──────── Provided data

(** * Lamport logical clock server: a shallow embedding of [main.go]

    The Go program keeps one [int64] counter behind a mutex
    ([LamportClock]), an append-only event log ([Server.events]) and a few
    HTTP handlers around them.  The embedding follows the source function
    by function:

    - [int64] values are integers of [Z]; the only arithmetic the program
      performs on them is [lc.timestamp++], whose two's-complement
      wrap-around is written out in [Int64.wrap];
    - the clock is a record updated by explicit state passing;
    - the event log is a Go slice (pointer, length, capacity) into a heap
      of backing arrays, so that [append], [make] and [copy] keep their
      aliasing behaviour;
    - the goroutine-level behaviour of [Tick] and [Update] is a small-step
      machine over their loads, stores and mutex operations. *)

From Stdlib Require Import ZArith Lia Ascii String.
From stdpp Require Import base tactics option numbers list strings pretty gmap.

Local Open Scope Z_scope.

(** ** 64-bit signed integers *)

Module Int64.

Definition min_int64 : Z := - 2 ^ 63.
Definition max_int64 : Z := 2 ^ 63 - 1.

(** The values an [int64] variable can hold. *)
Definition in_range (z : Z) : Prop := min_int64 <= z <= max_int64.

(** Reduction of a mathematical integer to its [int64] representative. *)
Definition wrap (z : Z) : Z := (z + 2 ^ 63) mod 2 ^ 64 - 2 ^ 63.

(** [x++] on an [int64] variable. *)
Definition incr (z : Z) : Z := wrap (z + 1).

End Int64.

Import Int64.

(** ** The clock *)

(** [type LamportClock struct { timestamp int64; mutex sync.RWMutex }].
    The sequential functions below run with the mutex held from entry to
    exit; the mutex itself is modelled in [Module Goroutines]. *)
Record LamportClock : Type := mkClock { timestamp : Z }.

Definition NewLamportClock : LamportClock := {| timestamp := 0 |}.

(** [Tick]: [lc.timestamp++; return lc.timestamp].  The result pairs the
    returned value with the clock after the call. *)
Definition Tick (lc : LamportClock) : Z * LamportClock :=
  let lc := {| timestamp := incr (timestamp lc) |} in
  (timestamp lc, lc).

────────────────

Task prompt: Where a line of the data holds "Tick", show that line.

Exercise output:
    - the goroutine-level behaviour of [Tick] and [Update] is a small-step
(** [Tick]: [lc.timestamp++; return lc.timestamp].  The result pairs the
Definition Tick (lc : LamportClock) : Z * LamportClock :=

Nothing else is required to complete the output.